Information flow in economics

We have formalized three different cases of information economics:

What we discovered is that each of these cases has, to some extent, a common form. That form is this:

There is a random variable of interest, x \sim X (that is, a value x sampled from a probability distribution X), that has direct effect on the welfare outcome of decisions made be agents in the economy. In our cases this was the aptitude of job applicants, consumers willingness to pay, and the utility of receiving a range of different expert recommendations, respectively.

In the extreme cases, the agent at the focus of the economic model could act with extreme ignorance of x, or extreme knowledge of it. Generally, the agent’s situation improves the more knowledgeable they are about x. The outcomes for the subjects of X vary more widely.

We also considered the possibility that the agent has access to partial information about X through the observation of a different variable y \sim Y. Upon observation of y, they can make their judgments based on an improved subjective expectation of the unknown variable, P(x \vert y). We assumed that the agent was a Bayesian reasoner and so capable of internalizing evidence according to Bayes rule, hence they are able to compute:

P(X \vert Y) \propto P(Y \vert X) P(X)

However, this depends on two very important assumptions.

The first is that the agent knows the distribution X. This is the prior in their subjective calculation of the Bayesian update. In our models, we have been perhaps sloppy in assuming that this prior probability corresponds to the true probability distribution from which the value x is drawn. We are somewhat safe in this assumption because for the purposes of determining strategy, only subjective probabilities can be taken into account and we can relax the distribution to encode something close to zero knowledge of the outcome if necessary. In more complex models, the difference between agents with different knowledge of X may be more strategically significant, but we aren’t there yet.

The second important assumption is that the agent knows the likelihood function P(Y | X). This is quite a strong assumption, as it implies that the agent knows truly how Y covaries with X, allowing them to “decode” the message y into useful information about x.

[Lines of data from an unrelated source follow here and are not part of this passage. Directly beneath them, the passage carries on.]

(** * gh2csv: the record filters and the CSV exporter of [gh2csv.py]

    A shallow embedding of the decision logic of [gh2csv.py]
    ([interpolate_nums], the filters of [collect_gh_attrs], the counting
    loop of [run_arepo] and [write_to_csv]) together with the properties
    that its specification states about them, and of [run_expandvars],
    [warn_to_stdout], [collect_gh_attrs_wrapper] and the inheritance and
    the fetching part of [run_arepo] with further properties of the
    code.

    Conventions of the embedding.
    - A Python [str] is a [string]; the text algorithms work on its
      characters ([list ascii]), a character standing for a code point
      below 256.
    - A Python exception is a value [Raise e] of the type [result].
    - A [dict] with string keys is a [gmap string _]; the records fetched
      from GitHub, whose fields the filters read by fixed names, are a
      Rocq record whose fields have the types the GitHub API gives them
      ([title] and [body] are text).
    - The patterns that the program hands to the [re] module are fixed
      strings, except the user's [strings] filter entries: each fixed
      pattern is modelled by the function that decides it, the user's
      patterns by a parameter [re_search].
    - An existing destination is the list of its lines as [readlines()]
      returns them, each with its newline. What [write_to_csv] writes is
      kept as the header and the rows of values handed to [csv.writer].
      The text that the writer makes of them, and the lines that a
      reader in text mode makes of a text, are modelled apart, for
      [export]; a character is taken to be written and read back as it
      is.
    - The code that sends requests, prints and stops the program is a
      function from a state to an outcome and a state: the state holds
      [yml[arepo]], the requests sent and the lines printed. What GitHub
      answers is a parameter [respond], which is given the requests sent
      before; a response is taken to arrive and its body to be a list of
      records. [os.path.expandvars] and [datetime.today()] are
      parameters as well. *)

From Stdlib Require Import ZArith Ascii String List Lia Bool.
From Stdlib Require Import Numbers.DecimalString Numbers.DecimalNat.
From Stdlib Require Import Numbers.DecimalZ.
From stdpp Require Import gmap strings list sorting.

Local Open Scope Z_scope.

(** ** Exceptions *)

(** The exceptions that the modelled code raises. *)
Inductive exn : Type :=
| ValueError
| KeyError (key : string)
| IndexError.

(** The outcome of a computation: a value, or an exception. *)
Inductive result (A : Type) : Type :=
| Ok (a : A)
| Raise (e : exn).
Arguments Ok {A} a.
Arguments Raise {A} e.

#[global] Instance result_ret : MRet result := λ A a, Ok a.
#[global] Instance result_bind : MBind result := λ A B k r,
  match r with
  | Ok a => k a
  | Raise e => Raise e
  end.

#[global] Instance result_fmap : FMap result := λ A B f r,
  match r with
  | Ok a => Ok (f a)
  | Raise e => Raise e
  end.

(** A lookup that raises [e] where there is nothing to find. *)
Definition of_option {A : Type} (e : exn) (o : option A) : result A :=
  match o with
  | Some a => Ok a
  | None => Raise e
  end.

(** ** Text primitives of Python *)

Module Py.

It may be best to think of access and usage of the likelihood function as a rare capability. Indeed, in our model of expertise, the assumption was that the service provider (think doctor) knew more about the relationship between X (appropriate treatment) and Y (observable symptoms) than the consumer (patient) did. In the case of companies that use data science, the idea is that some combination of data and science gives the company an edge in knowing the true value of some uncertain property than its competitors.

What we are discovering is that it’s not just the availability of y that matters, but also the ability to interpret y with respect to the probability of x. Data does not speak for itself.

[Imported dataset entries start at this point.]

(** * dinner-ai-app2: the model selector, the prompt template and the
      generation call of [app.py]

    [app.py] is a Streamlit script.  It lists the models of the remote
    service, keeps those that support [generateContent], picks one by a
    fixed priority list (falling back on the first supported one), formats
    a prompt from three ingredients and a cuisine and sends it to the
    chosen model.

    The script is embedded as functions in a small monad [UI]: a
    computation returns a value or raises, and emits the Streamlit calls
    it makes, in order.  Strings are [String.string], that is byte
    strings; the Japanese literals of the script are their UTF-8 bytes. *)

From Stdlib Require Import String Ascii List Bool Arith Lia.
Import ListNotations.
Open Scope string_scope.
Open Scope list_scope.

(** ** Python values *)

Module Py.

(** Truthiness of a [str]: [bool(s)] is [False] exactly for the empty
    string. *)
Definition truthy (s : string) : bool :=
  match s with
  | EmptyString => false
  | String _ _ => true
  end.

(** Truthiness of a value that is [None] or a [str]. *)
Definition truthy_opt (x : option string) : bool :=
  match x with
  | None => false
  | Some s => truthy s
  end.

(** [x in xs] for a list of [str]. *)
Definition in_list (x : string) (xs : list string) : bool :=
  existsb (String.eqb x) xs.

(** [s.split(sep)] for a one-character separator: never empty. *)
Fixpoint split (sep : ascii) (s : string) : list string :=
  match s with
  | EmptyString => [EmptyString]
  | String c s' =>
      if Ascii.eqb c sep then EmptyString :: split sep s'
      else match split sep s' with
           | [] => [String c EmptyString]
           | w :: ws => String c w :: ws
           end
  end.

(** [xs[-1]] on a list that [split] returned. *)
Definition last_item (xs : list string) : string := last xs EmptyString.

(** [sub in s] for two [str]: [sub] starts at some position of [s]. *)
Fixpoint contains (sub s : string) : bool :=
  match s with
  | EmptyString => prefix sub EmptyString
  | String _ s' => prefix sub s || contains sub s'
  end.

(** [s.lower()] on the ASCII letters; the other bytes are kept.  The two
    words searched for below are ASCII, and no non-ASCII character
    lower-cases to a run of ASCII letters that could complete them. *)
Definition lower_ascii (c : ascii) : ascii :=
  let n := nat_of_ascii c in
  if ((65 <=? n) && (n <=? 90))%nat then ascii_of_nat (n + 32) else c.

Fixpoint lower (s : string) : string :=
  match s with
  | EmptyString => EmptyString
  | String c s' => String (lower_ascii c) (lower s')
  end.

(** [any(xs)] for a list of values that are [None] or a [str]. *)
Definition any (xs : list (option string)) : bool := existsb truthy_opt xs.

End Py.

(** ** Streamlit calls and the [UI] monad *)

(** Where an element is drawn: [st.sidebar.f(...)] or [st.f(...)]. *)
Inductive Place := Sidebar | Page.

(** The Streamlit function called. *)
Inductive Call :=
| write | text | subheader | error | warning | success | markdown | title
| text_input | selectbox | button | spinner | expander | set_page_config
| columns.

(** What is shown.  The two lines that print a model's name with the list
    of its methods, [f"{prefix}{model_name}: {methods}"], keep the three
    parts apart instead of rendering the list. *)
Inductive Shown :=
| Str (s : string)
| NameMethods (prefix model_name : string) (methods : list string).

Inductive Event :=
| St (p : Place) (c : Call) (x : Shown)
| GenerateContent (model_name prompt : string).

(** What a Python computation can raise: an [Exception] with its message
    [str(e)], or Streamlit's [StopException] raised by [st.stop()], which
    [except Exception] does not catch. *)
Inductive Raised :=
| Exception (msg : string)
| StopException.

Definition UI (A : Type) : Type := (Raised + A) * list Event.

Definition ret {A} (a : A) : UI A := (inr a, []).

Definition bind {A B} (m : UI A) (k : A -> UI B) : UI B :=
  match m with
  | (inr a, es) => let (r, es') := k a in (r, es ++ es')
  | (inl e, es) => (inl e, es)
  end.

Definition raise {A} (e : Raised) : UI A := (inl e, []).

Definition emit (e : Event) : UI unit := (inr tt, [e]).

(** [try: body  except Exception as e: handler(str(e))]. *)
Definition try_except {A} (body : UI A) (handler : string -> UI A) : UI A :=
  match body with
  | (inl (Exception msg), es) => let (r, es') := handler msg in (r, es ++ es')
  | other => other
  end.

Notation "x <- m ;; k" := (bind m (fun x => k))
  (at level 61, m at next level, right associativity).
Notation "m ;; k" := (bind m (fun _ => k))
  (at level 61, right associativity).

(** [for x in xs: body(x)]. *)
Fixpoint for_each {A} (xs : list A) (body : A -> UI unit) : UI unit :=
  match xs with
  | [] => ret tt
  | x :: rest => body x ;; for_each rest body
  end.

Definition result {A} (m : UI A) : Raised + A := fst m.
Definition events {A} (m : UI A) : list Event := snd m.

(** ** The remote catalog *)

(** A model object as [genai.list_models()] yields it: its [name]
    ("models/<id>") and, when the attribute exists, its
    [supported_generation_methods]. *)
Record Model := {
  name : string;
  supported_generation_methods : option (list string)
}.

(** The object [GenerativeModel(selected_model)]. *)
Record GenerativeModel := { model_name : string }.

(** [model.name.split('/')[-1]]. *)
Definition short_name (model : Model) : string :=
  Py.last_item (Py.split "/"%char (name model)).

(** [hasattr(model, 'supported_generation_methods')]. *)
Definition hasattr_methods (model : Model) : bool :=
  match supported_generation_methods model with
  | Some _ => true
  | None => false
  end.

(** [getattr(model, 'supported_generation_methods', [])]. *)
Definition getattr_methods (model : Model) : list string :=
  match supported_generation_methods model with
  | Some ms => ms
  | None => []
  end.

(** [model.supported_generation_methods]: raises [AttributeError] when the
    attribute is missing. *)
Definition attr_methods (model : Model) : UI (list string) :=
  match supported_generation_methods model with
  | Some ms => ret ms
  | None =>
      raise (Exception
        "'Model' object has no attribute 'supported_generation_methods'")
  end.

(** ** [initialize_gemini] *)

(** Line 72. *)
Definition priority_models : list string :=
  ["gemini-3-flash-preview"; "gemini-2.5-flash"; "gemini-2.0-flash";
   "gemini-pro-latest"].

(** Line 54: [hasattr(model, ...) and 'generateContent' in
    model.supported_generation_methods]; [and] reads the attribute only
    when [hasattr] is true. *)
Definition supports_generateContent (model : Model) : UI bool :=
  if hasattr_methods model then
    ms <- attr_methods model ;;
    ret (Py.in_list "generateContent" ms)
  else ret false.

(** Lines 52-57: the loop that fills [supported_models]. *)
Fixpoint collect_supported (models : list Model) (supported_models : list string)
  : UI (list string) :=
  match models with
  | [] => ret supported_models
  | model :: rest =>
      ok <- supports_generateContent model ;;
      if ok then
        let model_name := short_name model in
        emit (St Sidebar write (Str ("✅ サポート: " ++ model_name))) ;;
        collect_supported rest (supported_models ++ [model_name])
      else collect_supported rest supported_models
  end.

(** Lines 73-78: the loop over the priorities, left at the first hit;
    [None] when [selected_model] is still [None] after it. *)
Fixpoint scan_priorities (priorities supported_models : list string)
  : option string :=
  match priorities with
  | [] => None
  | priority :: rest =>
      if Py.in_list priority supported_models then Some priority
      else scan_priorities rest supported_models
  end.

(** Line 36: the key shown with its middle cut out. *)
Definition key_preview (api_key : string) : string :=
  "🔑 APIキー確認: " ++ substring 0 10 api_key ++ "..." ++
  (if (20 <? String.length api_key)%nat
   then substring (String.length api_key - 10) 10 api_key
   else "***").

Definition no_supported_model_msg : string :=
  "❌ generateContent をサポートするモデルが見つかりません".

Definition init_failed_prefix : string := "Gemini の初期化に失敗しました: ".

(** Lines 66-87: the choice among the supported names, with the list of
    line 72 as a parameter. *)
Definition select_model (priorities supported_models : list string)
  : UI (option GenerativeModel) :=
  match supported_models with
  | [] =>
      emit (St Page error (Str no_supported_model_msg)) ;;
      emit (St Sidebar error
              (Str "generateContent をサポートするモデルがありません")) ;;
      ret None
  | first :: _ =>
      selected_model <-
        (let selected_model := scan_priorities priorities supported_models in
         if negb (Py.truthy_opt selected_model) then
           let selected_model := first in
           emit (St Page warning
                   (Str ("⚠️ 優先モデルが見つかりません。" ++ selected_model
                         ++ " を使用します。"))) ;;
           ret selected_model
         else
           let selected_model :=
             match selected_model with Some s => s | None => first end in
           emit (St Page success
                   (Str ("✅ " ++ selected_model ++ " を使用します"))) ;;
           ret selected_model) ;;
      ret (Some {| model_name := selected_model |})
  end.

(** The body of [initialize_gemini].  [list_models] is what
    [genai.configure] followed by [list(genai.list_models())] gives: the
    message of the exception raised, or the catalog. *)
Definition initialize_gemini_with (priorities : list string)
    (api_key : string) (list_models : string + list Model)
  : UI (option GenerativeModel) :=
  try_except
    (emit (St Sidebar write (Str (key_preview api_key))) ;;
     models <- match list_models with
               | inl msg => raise (Exception msg)
               | inr models => ret models
               end ;;
     emit (St Sidebar subheader (Str "🔍 利用可能なモデル")) ;;
     for_each models (fun model =>
       emit (St Sidebar text
               (NameMethods "• " (short_name model) (getattr_methods model)))) ;;
     supported_models <- collect_supported models [] ;;
     emit (St Sidebar subheader (Str "🔍 デバッグ情報")) ;;
     for_each (firstn 10 models) (fun model =>
       emit (St Sidebar text
               (NameMethods EmptyString (short_name model)
                  (getattr_methods model)))) ;;
     select_model priorities supported_models)
    (fun e =>
       emit (St Page error (Str (init_failed_prefix ++ e))) ;;
       emit (St Sidebar error (Str ("エラー詳細: " ++ e))) ;;
       ret None).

This incidentally ties in with a point which we have perhaps glossed over too quickly in the present discussion, which is what is information, really? This may seem like a distraction in a discussion about economics but it is a question that’s come up in my own idiosyncratic “disciplinary” formation. One of the best intuitive definitions of information is provided by philosopher Fred Dretske (1981; 1983). Made a presentation of Fred Dretske’s view on information and its relationship to epistemological skepticism and Shannon information theory; you can find this presentation here. But for present purposes I want to call attention to his definition of what it means for a message to carry information, which is:

[A] message carries the information that X is a dingbat, say, if and only if one could learn (come to know) that X is a dingbat from the message.

When I say that one could learn that X was a dingbat from the message, I mean, simply, that the message has whatever reliable connection with dingbats is required to enable a suitably equipped, but otherwise ignorant receiver, to learn from it that X is a dingbat.

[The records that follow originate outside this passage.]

(** ** The scene while the dictionary is built *)

(** The functions of the module write nothing to the scene while the
    dictionary is built: the scene at the end is the scene as the calls of
    [deriveJointType] have left it.  Whether these calls, made with
    [adjust=True] for the links without 'joint/type', change the properties
    of an object is decided in Phobos' joints module. *)
Lemma build_robot_scene (h : Helpers) (sc sc' : Scene) (root : BObject)
    (robot : value) (objectlist : list BObject) :
  (forall s obj adjust jt crot s',
     deriveJointType h s obj adjust = Ok (jt, crot, s') -> s' = s) ->
  build_robot h sc root = Ok (robot, objectlist, sc') ->
  sc' = sc.
Proof.
  intros Hjoint H. unfold build_robot in H.
  apply bind_Ok in H as (robot0 & _ & H).
  destruct (negb _); [discriminate|].
  apply bind_Ok in H as (robot1 & _ & H).
  apply bind_Ok in H as (objs & _ & H).
  apply bind_Ok in H as ([robot2 sc2] & Hlinks & H).
  assert (Hsc : sc2 = sc).
  { apply (for_each_invariant (fun st : value * Scene => snd st = sc))
      in Hlinks; [exact Hlinks| |reflexivity].
    intros [r s] link [r' s'] _ Hs Hstep. simpl in Hs; subst s; simpl.
    unfold link_step in Hstep.
    apply bind_Ok in Hstep as ([[[ld jd] md] s1] & Hkin & Hstep).
    assert (Hs1 : s1 = sc).
    { unfold deriveKinematics in Hkin.
      apply bind_Ok in Hkin as (lk & _ & Hkin).
      destruct (parent link); [|now injection Hkin as _ _ _ <-].
      apply bind_Ok in Hkin as ([j s2] & Hj & Hkin).
      apply bind_Ok in Hkin as (m & _ & Hkin).
      injection Hkin as _ _ _ <-.
      unfold deriveJoint in Hj.
      apply bind_Ok in Hj as (s3 & Hadj & Hj).
      assert (Hs3 : s3 = sc).
      { destruct (negb _); [|now injection Hadj as <-].
        apply bind_Ok in Hadj as ([[jt crot] s4] & Hcall & Hadj).
        injection Hadj as <-. eapply Hjoint; exact Hcall. }
      subst s3.
      apply bind_Ok in Hj as (p & _ & Hj).
      apply bind_Ok in Hj as (par & _ & Hj).
      apply bind_Ok in Hj as (pn & _ & Hj).
      apply bind_Ok in Hj as (cn & _ & Hj).
      apply bind_Ok in Hj as ([axis minmax] & _ & Hj).
      apply bind_Ok in Hj as (p1 & _ & Hj).
      apply bind_Ok in Hj as (limits & _ & Hj).
      destruct (move_limit _ _ _) as [l1 q1].
      destruct (move_limit _ _ _) as [l2 q2].
      now injection Hj as _ <-. }
    subst s1.
    repeat (apply bind_Ok in Hstep as (? & _ & Hstep)).
    now injection Hstep as _ <-. }
  subst sc2.
  repeat (apply bind_Ok in H as (? & _ & H)).
  now injection H as _ _ <-.
Qed.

This formulation is worth mentioning because it supplies a kind of philosophical validation for our Bayesian formulation of information flow in the economy. We are modeling situations where Y is a signal that is reliably connected with X such that instantiations of Y carry information about the value of the X. We might express this in terms of conditional entropy:

H(X|Y) < H(X)

While this is sufficient for Y to carry information about X, it is not sufficient for any observer of Y to consequently know X. An important part of Dretske's definition is that the receiver must be suitably equipped to make the connection.

In our models, the “suitably equipped” condition is represented as the ability to compute the Bayesian update using a realistic likelihood function P(Y \vert X). This is a difficult demand. A lot of computational statistics has to do with the difficulty of tractably estimating the likelihood function, let alone computing it perfectly.

References

Dretske, F. I. (1983). The epistemology of belief. Synthese, 55(1), 3-19.

Dretske, F. (1981). Knowledge and the Flow of Information.